In that sense, Rex and Raymond are bonded by curiosity—Rex obsessed with finding out the truth about what happened to Saskia, and Raymond plumbing the bottomless chasm of his own soul. For the two of them to come together in the final third is absurd on its face; most men in Rex’s situation would want to harm Raymond grievously and certainly wouldn’t extend their trust to him as a guide through his own crimes. But Sluizer and Krabbé (who wrote the script) make their connection oddly plausible, because neither man is driven by emotion, at least not to a prevailing extent. Raymond seems capable of feeling nothing, but three years after Saskia’s disappearance, Rex has put the woman herself largely behind him; his motives at this point are nearly as clinical and distant as Raymond’s. In the scene where Raymond introduces himself, Rex can only bring himself to resist so much. He’s going to get into that car, and Raymond knows it:
[Remember, big-time spoilers ahead…]
Of course, the ending of The Vanishing was all anyone was talking about at the time—as arthouse secrets go, it foreshadowed The Crying Game on a smaller scale. Just the notion of ending the movie with our hero being buried alive was radical enough to fuel some coffeehouse chatter. A more conventional thriller would, say, have the hero buried alive, only to be discovered at the last minute by his girlfriend and unearthed in time to kill the villain with a shovel. (Thinking about the American remake still gets me steamed, clearly.) Seeing it again, two things stand out about the ending: 1. That it’s revealed in the same matter-of-fact style that animates the rest of the movie—Rex agrees to drink a potion that knocks him out, and lo, he wakes up underground. Enormously effective in its simplicity. 2. The moment is played, to some degree, for a dark laugh. Rex understood when he took the potion that something like this might happen to him. I took his brief chuckle to mean “Of course.”

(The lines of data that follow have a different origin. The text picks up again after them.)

Lemma prompt_transformation_choice_witness :
  (exists w',
     prompt_transformation (Example.world_with ∅ [u " 2 "; u "later"] Example.no_faults)
     = (Ok {[ u "choice" :=
                if bool_decide (Str.strip (u " 2 ")
                                ∈ [u "1"; u "2"; u "3"; u "4"; u "5"; u "6"; u "7"])
                then Str.strip (u " 2 ") else u "7" ]}, w')
     /\ stdin w' = [u "later"]
     /\ files w' = files (Example.world_with ∅ [u " 2 "; u "later"] Example.no_faults))
  /\ (exists w',
        prompt_transformation (Example.world_with ∅ [u "12"] Example.no_faults)
        = (Ok {[ u "choice" :=
                   if bool_decide (Str.strip (u "12")
                                   ∈ [u "1"; u "2"; u "3"; u "4"; u "5"; u "6"; u "7"])
                   then Str.strip (u "12") else u "7" ]}, w')
        /\ stdin w' = []
        /\ files w' = files (Example.world_with ∅ [u "12"] Example.no_faults)).
Proof.
  split.
  - apply (prompt_transformation_choice
             (Example.world_with ∅ [u " 2 "; u "later"] Example.no_faults)
             (u " 2 ") [u "later"]); by vm_compute.
  - apply (prompt_transformation_choice
             (Example.world_with ∅ [u "12"] Example.no_faults) (u "12") []); by vm_compute.
Defined.

Lemma prompt_transformation_replace_witness :
  exists w',
    prompt_transformation
      (Example.world_with ∅ [u "5 "; u " a"; u "b "; u "later"] Example.no_faults)
    = (Ok (<[u "replacement" := u "b "]>
             (<[u "target" := u " a"]> {[ u "choice" := u "5" ]})), w')
    /\ stdin w' = [u "later"]
    /\ files w'
       = files (Example.world_with ∅ [u "5 "; u " a"; u "b "; u "later"] Example.no_faults).
Proof.
  apply (prompt_transformation_replace
           (Example.world_with ∅ [u "5 "; u " a"; u "b "; u "later"] Example.no_faults)
           (u "5 ") (u " a") (u "b ") [u "later"]); by vm_compute.
Defined.

Lemma prompt_transformation_raises_witness :
  EOFError = EOFError
  /\ (stdin (Example.world_with ∅ [u "5"; u "a"] Example.no_faults) = []
      \/ exists line rest,
           stdin (Example.world_with ∅ [u "5"; u "a"] Example.no_faults) = line :: rest
           /\ Str.strip line = u "5" /\ (length rest < 2)%nat)
  /\ files (snd (prompt_transformation
                   (Example.world_with ∅ [u "5"; u "a"] Example.no_faults)))
     = files (Example.world_with ∅ [u "5"; u "a"] Example.no_faults).
Proof.
  apply (prompt_transformation_raises
           (Example.world_with ∅ [u "5"; u "a"] Example.no_faults)
           (snd (prompt_transformation
                   (Example.world_with ∅ [u "5"; u "a"] Example.no_faults)))
           EOFError).
  by vm_compute.
Defined.

Lemma prompt_transformation_result_witness :
  exists choice,
    ({[ u "choice" := u "4" ]} : dict) !! u "choice" = Some choice
    /\ choice ∈ [u "1"; u "2"; u "3"; u "4"; u "5"; u "6"; u "7"]
    /\ (is_Some (({[ u "choice" := u "4" ]} : dict) !! u "target") <-> choice = u "5")
    /\ (is_Some (({[ u "choice" := u "4" ]} : dict) !! u "replacement") <-> choice = u "5")
    /\ forall core_text idx,
         exists r,
           transform_line_core (H := Example.posix) core_text idx {[ u "choice" := u "4" ]}
           = Ok r.
Proof.
  apply (prompt_transformation_result (H := Example.posix)
           (Example.world_with ∅ [u "4"] Example.no_faults)
           (snd (prompt_transformation (Example.world_with ∅ [u "4"] Example.no_faults)))
           {[ u "choice" := u "4" ]}).
  by vm_compute.
Defined.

Virtually every film featured in the New Cult Canon column has a strong, often idiosyncratic directorial vision; otherwise, its appeal would not be cultish in nature. The Vanishing strikes me as an exception, and that’s not necessarily a weakness. You don’t come away thinking George Sluizer a master director—and his mostly obscure filmography bears that out—but the film benefits from its unshowy, meat-and-potatoes storytelling. It’s creepy, in part, for revealing evil so plainly, without having to underline it stylistically. There’s no point to what Raymond does—even his explanation makes no sense—and The Vanishing’s blankness complements this.